* **WORK TO COMPLETE**
Nothing but the lines from the start of the records through the line that contains "assert (nr_guaranteed w1" is to be copied, and each is to be copied exactly.

Collected data
(** *** [dp_clients_remove_client] *)

Lemma accounts_remove p w w' : inv w -> accounts w -> dp_clients_remove_client p w = Some w' -> accounts w' /\
  (p ∈ clients w -> exists pr, procs w !! p = Some pr /\ p :: clients w' ≡ₚ clients w /\ ip_to_proc w' = delete (ip_addr pr) (ip_to_proc w)).
Proof using Hm Hnd.
  intros Hi A H. destruct (remove_client_ok p w Hi) as (w2 & E2 & Hi2). rewrite H in E2. injection E2 as <-.
  unfold dp_clients_remove_client in H. destruct (list_find _ (clients w)) as [[i q]|] eqn:Ef.
  2: { injection H as <-. split; [done|]. apply list_find_None in Ef. intros Hp. by apply (Forall_forall _ _) with (x := p) in Ef. }
  apply list_find_Some in Ef as (Hk & -> & _). pose proof (swap_remove_perm _ _ _ Hk) as Hperm. bind_some H pr Hp.
  apply proc_put_keeps in H. set (w1 := w <| clients := _ |> <| ip_to_proc := _ |> <| procs := _ |> <| nr_guaranteed := _ |>) in H.
  split; [|intros _; exists pr; destruct H as ((_ & -> & ->) & _); done].
  apply (accounts_keeps w1 w'); [done|done|]. pose proof A as [A1 A2 A3 A4 A5].
  assert (forall q, guarantee w1 q = guarantee w q) as Hg.
  { intros q. unfold guarantee. simpl. destruct (decide (q = p)) as [->|Hne]; [by rewrite lookup_insert_eq, Hp|by rewrite lookup_insert_ne]. }
  assert (nr_guaranteed w - guaranteed_cores pr = sum_list (guarantee w <$> swap_remove i (clients w))) as Hnr.
  { rewrite A4, <- (sum_list_perm _ _ (fmap_Permutation (guarantee w) _ _ Hperm)), fmap_cons, sum_list_cons.
    unfold guarantee at 1. rewrite Hp. lia. }
  pose proof (guarantees_nonneg w (swap_remove i (clients w)) A). pose proof (A3 p pr Hp). pose proof cores_ncpu.
  assert (nr_guaranteed w1 = nr_guaranteed w - guaranteed_cores pr) as Hnr1.
  { simpl. apply s32_small. unfold is_s32, NCPU in *. lia. }
  split.
  - intros ip q. simpl. intros [Hne Hip]%lookup_delete_Some. destruct (A1 ip q Hip) as (Hc & qr & Hq & Ha).
    assert (q <> p) by congruence. split; [|exists qr; by rewrite lookup_insert_ne].
    rewrite <- Hperm in Hc. by apply elem_of_cons in Hc as [?|?].
  - intros q qr k th. simpl. intros [(-> & <-)|(_ & Hq)]%lookup_insert_Some Hth; [exact (A2 _ pr k th Hp Hth)|exact (A2 q qr k th Hq Hth)].
  - intros q qr. simpl. intros [(-> & <-)|(_ & Hq)]%lookup_insert_Some; [exact (A3 _ pr Hp)|exact (A3 q qr Hq)].
  - rewrite Hnr1, Hnr. f_equal. apply list_fmap_ext. done.
  - lia.
Qed.

(** *** [dp_clients_add_client] *)

Lemma attach_accounts p pr pr' w w1 : inv w -> accounts w -> procs w !! p = None -> 0 <= guaranteed_cores pr <= Z.of_nat NCPU ->
  sched_attach_proc m pr w = (Some pr', w1) -> accounts (with_client p pr' w1) /\ ip_addr pr' = ip_addr pr /\ ip_to_proc w1 = ip_to_proc w.
Proof using Hm Hnd.
  intros Hi A Hp Hg. unfold sched_attach_proc. destruct (_ >? _) eqn:Ec; [done|]. intros [= <- <-]. split; [|done].
  pose proof A as [A1 A2 A3 A4 A5]. pose proof (guarantees_nonneg w (clients w) A). pose proof cores_ncpu.
  rewrite u32_small in Ec by (unfold is_u32, NCPU in *; lia).
  assert (forall q, q ∈ clients w -> q <> p) as Hne.
  { intros q Hq ->. destruct (b_alive _ _ _ (i_base _ Hi) p) as [? E]; [unfold holders; apply elem_of_app; by left|congruence]. }
  set (w2 := with_client _ _ _). assert (nr_guaranteed w2 = nr_guaranteed w + guaranteed_cores pr) as En.
  { simpl. apply s32_small. unfold is_s32, NCPU in *. lia. }
  split.
  - intros ip q. simpl. intros Hip. destruct (A1 ip q Hip) as (Hc & qr & Hq & Ha). split; [apply elem_of_app; by left|].
    exists qr. rewrite lookup_insert_ne by (symmetry; by apply Hne). done.
  - intros q qr i th. simpl. intros [(-> & <-)|(_ & Hq)]%lookup_insert_Some Hth; [|exact (A2 q qr i th Hq Hth)].
    simpl in Hth. rewrite list_lookup_fmap, fmap_Some in Hth. destruct Hth as (u & _ & ->). by left.
  - intros q qr. simpl. intros [(-> & <-)|(_ & Hq)]%lookup_insert_Some; [done|exact (A3 q qr Hq)].
  - rewrite En, A4. change (clients w2) with (clients w ++ [p]). rewrite fmap_app, sum_list_app. cbn [fmap list_fmap]. rewrite sum_list_cons.
    unfold guarantee at 3. simpl procs. rewrite lookup_insert_eq. f_equal; [|simpl; lia]. f_equal. apply list_fmap_ext. intros k q Hk. unfold guarantee. simpl. rewrite lookup_insert_ne; [done|].
    symmetry. apply Hne. by eapply list_elem_of_lookup_2.
  - lia.
Qed.
Lemma accounts_address p pr w : accounts w -> p ∈ clients w -> procs w !! p = Some pr -> accounts (w <| ip_to_proc := <[ip_addr pr := p]> (ip_to_proc w) |>).
Proof.
  intros [A1 A2 A3 A4 A5] Hc Hp. split; try done. intros ip q. simpl. intros [(<- & <-)|(_ & Hip)]%lookup_insert_Some; [|by apply A1].
  split; [done|]. by exists pr.
Qed.

Lemma accounts_add hok mok p pr w w' : inv w -> accounts w -> procs w !! p = None -> fresh_proc pr = true ->
  0 <= guaranteed_cores pr <= Z.of_nat NCPU -> dp_clients_add_client m hok mok p pr w = Some w' -> accounts w'.
Proof using Hm Hnd.
  intros Hi A Hp Hf Hg H. unfold dp_clients_add_client in H. destruct (sched_attach_proc m pr w) as [[pr'|] w1] eqn:Ea.
  - cbv zeta in H. fold (with_client p pr' w1) in H. pose proof (with_client_ok m p pr pr' w w1 Hi Hp Hf Ea) as Hi2.
    destruct (attach_accounts p pr pr' w w1 Hi A Hp Hg Ea) as (A2 & Eip & Etbl). destruct (Hi2 ∅) as [Hi0 _].
    destruct (ip_to_proc _ !! _); [by apply accounts_remove in H as [? _]|]. destruct hok; [|by apply accounts_remove in H as [? _]]. cbn [negb] in H.
    assert (accounts (with_client p pr' w1 <| ip_to_proc := <[ip_addr pr' := p]> (ip_to_proc (with_client p pr' w1)) |>)) as A3.
    { assert (procs (with_client p pr' w1) !! p = Some (pr' <| kill := false |>)) as Hpp by apply lookup_insert_eq.
      pose proof (accounts_address p _ _ A2 ltac:(simpl; apply elem_of_app; right; left) Hpp) as A3. exact A3. }
    destruct (negb _ && negb _); [|by injection H as <-]. by apply accounts_remove in H as [? _]; [|apply Hi2|].
  - unfold sched_attach_proc in Ea. destruct (_ >? _); [|done]. injection Ea as <-. by injection H as <-.
Qed.
End Keeps.

Lemma fresh_ip m pr pr' w w1 : sched_attach_proc m pr w = (Some pr', w1) -> ip_addr pr' = ip_addr pr /\ ip_to_proc w1 = ip_to_proc w /\ clients w1 = clients w.
Proof. unfold sched_attach_proc. destruct (_ >? _); [done|]. by intros [= <- <-]. Qed.

(** What adding and removing a client leaves alone. *)
Definition other_clients (p : nat) (w w' : iok) : Prop :=
  state w' = state w /\ (length (ts w') <= length (ts w))%nat /\ (forall q, q <> p -> q ∈ clients w' <-> q ∈ clients w) /\
  forall q pr', q <> p -> procs w' !! q = Some pr' -> exists pr, procs w !! q = Some pr /\ guaranteed_cores pr' = guaranteed_cores pr /\ thread_count pr' = thread_count pr.
Lemma remove_others p w w' : dp_clients_remove_client p w = Some w' -> other_clients p w w' /\
  (NoDup (clients w) -> p ∉ clients w') /\ forall pr', procs w' !! p = Some pr' -> exists pr, procs w !! p = Some pr /\
    guaranteed_cores pr' = guaranteed_cores pr /\ thread_count pr' = thread_count pr.
Proof.
  unfold dp_clients_remove_client. destruct (list_find _ _) as [[i x]|] eqn:Ef.
  - apply list_find_Some in Ef as (Hk & -> & _). pose proof (swap_remove_perm _ _ _ Hk) as Hperm.
    set (l := swap_remove i (clients w)) in *. clearbody l. destruct (procs w !! p) as [pr|] eqn:Hp; [|done].
    cbn [mbind option_bind]. unfold proc_put. simpl procs. rewrite lookup_insert_eq. cbn [mbind option_bind]. simpl ref.
    assert (forall q : nat, q <> p -> q ∈ l <-> q ∈ clients w) as Hc.
    { intros q Hne. rewrite <- Hperm, elem_of_cons. naive_solver. }
    assert (NoDup (clients w) -> p ∉ l) as Hn by (rewrite <- Hperm, NoDup_cons; tauto).
    destruct (_ =? _); intros [= <-]; simpl; (split; [split; [done|split; [done|split; [done|]]]|split; [done|]]).
    + intros q pr' Hne. simpl. rewrite lookup_delete_ne, lookup_insert_ne by done. intros Hq. by exists pr'.
    + intros pr'. simpl. by rewrite lookup_delete_eq.
    + intros q pr' Hne. simpl. rewrite lookup_insert_ne, lookup_insert_ne by done. intros Hq. by exists pr'.
    + intros pr'. simpl. rewrite lookup_insert_eq. intros [= <-]. by exists pr.
  - intros [= <-]. apply list_find_None in Ef. split; [split; [done|split; [done|split; [done|]]]|split].
    + intros q pr' _ Hq. by exists pr'.
    + intros _ Hin. by apply (proj1 (Forall_forall _ _) Ef p).
    + intros pr' Hq. by exists pr'.
Qed.
Lemma add_others m hok mok p pr w w' : dp_clients_add_client m hok mok p pr w = Some w' -> procs w !! p = None -> p ∉ clients w -> NoDup (clients w) ->
  other_clients p w w' /\ (fst (sched_attach_proc m pr w) = None -> w' = w) /\ (p ∉ clients w' \/ clients w' = clients w ++ [p]) /\
  forall pr', procs w' !! p = Some pr' -> guaranteed_cores pr' = guaranteed_cores pr /\ thread_count pr' = thread_count pr.
Proof.
  unfold dp_clients_add_client, sched_attach_proc. destruct (_ >? _); cbv zeta; cbn [fst].
  { intros [= <-] Hp Hc Hn. split; [split; [done|split; [done|split; [done|]]]|split; [done|split; [by left|]]]; [intros q pr' _ Hq; by exists pr'|congruence]. }
  match goal with |- context [ip_to_proc ?x !! _] => set (w2 := x) end. intros H Hp Hc Hn.
  assert (NoDup (clients w2)) as Hn2 by (simpl; rewrite (comm app); by apply NoDup_cons).
  assert (forall w', other_clients p w2 w' -> other_clients p w w') as Hoth.
  { intros u (U1 & U2 & U3 & U4). split; [done|]. split; [done|]. split.
    - intros q Hne. rewrite (U3 q Hne). simpl. rewrite elem_of_app, list_elem_of_singleton. naive_solver.
    - intros q pr' Hne Hq. destruct (U4 q pr' Hne Hq) as (pr0 & H0 & E0). simpl in H0. rewrite lookup_insert_ne in H0 by done. by exists pr0. }
  assert (forall tbl, dp_clients_remove_client p (w2 <| ip_to_proc := tbl |>) = Some w' -> other_clients p w w' /\ (p ∉ clients w' \/ clients w' = clients w ++ [p]) /\
    forall pr', procs w' !! p = Some pr' -> guaranteed_cores pr' = guaranteed_cores pr /\ thread_count pr' = thread_count pr) as Hrm.
  { intros tbl (R1 & R2 & R3)%remove_others. split; [by apply Hoth|]. split; [left; by apply R2|]. intros pr' Hpr'.
    destruct (R3 pr' Hpr') as (pr0 & H0 & -> & ->). simpl in H0. rewrite lookup_insert_eq in H0. injection H0 as <-. split; [done|apply length_fmap]. }
  assert (forall tbl, w' = w2 <| ip_to_proc := tbl |> -> other_clients p w w' /\ (p ∉ clients w' \/ clients w' = clients w ++ [p]) /\
    forall pr', procs w' !! p = Some pr' -> guaranteed_cores pr' = guaranteed_cores pr /\ thread_count pr' = thread_count pr) as Hok.
  { intros tbl ->. split; [apply Hoth; split; [done|split; [done|split; [done|]]]; intros q pr' _ Hq; by exists pr'|]. split; [by right|].
    intros pr'. simpl. rewrite lookup_insert_eq. intros [= <-]. split; [done|apply length_fmap]. }
  assert (w2 = w2 <| ip_to_proc := ip_to_proc w2 |>) as Eid by done.
  enough (other_clients p w w' /\ (p ∉ clients w' \/ clients w' = clients w ++ [p]) /\ forall pr', procs w' !! p = Some pr' -> guaranteed_cores pr' = guaranteed_cores pr /\ thread_count pr' = thread_count pr)
    as (X1 & X2 & X3) by (split; [exact X1|split; [done|by split]]).
  destruct (ip_to_proc w2 !! _); [rewrite Eid in H; by apply Hrm in H|]. destruct hok; [|simpl negb in H; rewrite Eid in H; by apply Hrm in H].
  cbn [negb] in H. destruct (_ && _); [by apply Hrm in H|]. injection H as <-. by eapply Hok.
Qed.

* **ANSWER BOX**
(** *** [dp_clients_remove_client] *)

Lemma accounts_remove p w w' : inv w -> accounts w -> dp_clients_remove_client p w = Some w' -> accounts w' /\
  (p ∈ clients w -> exists pr, procs w !! p = Some pr /\ p :: clients w' ≡ₚ clients w /\ ip_to_proc w' = delete (ip_addr pr) (ip_to_proc w)).
Proof using Hm Hnd.
  intros Hi A H. destruct (remove_client_ok p w Hi) as (w2 & E2 & Hi2). rewrite H in E2. injection E2 as <-.
  unfold dp_clients_remove_client in H. destruct (list_find _ (clients w)) as [[i q]|] eqn:Ef.
  2: { injection H as <-. split; [done|]. apply list_find_None in Ef. intros Hp. by apply (Forall_forall _ _) with (x := p) in Ef. }
  apply list_find_Some in Ef as (Hk & -> & _). pose proof (swap_remove_perm _ _ _ Hk) as Hperm. bind_some H pr Hp.
  apply proc_put_keeps in H. set (w1 := w <| clients := _ |> <| ip_to_proc := _ |> <| procs := _ |> <| nr_guaranteed := _ |>) in H.
  split; [|intros _; exists pr; destruct H as ((_ & -> & ->) & _); done].
  apply (accounts_keeps w1 w'); [done|done|]. pose proof A as [A1 A2 A3 A4 A5].
  assert (forall q, guarantee w1 q = guarantee w q) as Hg.
  { intros q. unfold guarantee. simpl. destruct (decide (q = p)) as [->|Hne]; [by rewrite lookup_insert_eq, Hp|by rewrite lookup_insert_ne]. }
  assert (nr_guaranteed w - guaranteed_cores pr = sum_list (guarantee w <$> swap_remove i (clients w))) as Hnr.
  { rewrite A4, <- (sum_list_perm _ _ (fmap_Permutation (guarantee w) _ _ Hperm)), fmap_cons, sum_list_cons.
    unfold guarantee at 1. rewrite Hp. lia. }
  pose proof (guarantees_nonneg w (swap_remove i (clients w)) A). pose proof (A3 p pr Hp). pose proof cores_ncpu.
  assert (nr_guaranteed w1 = nr_guaranteed w - guaranteed_cores pr) as Hnr1.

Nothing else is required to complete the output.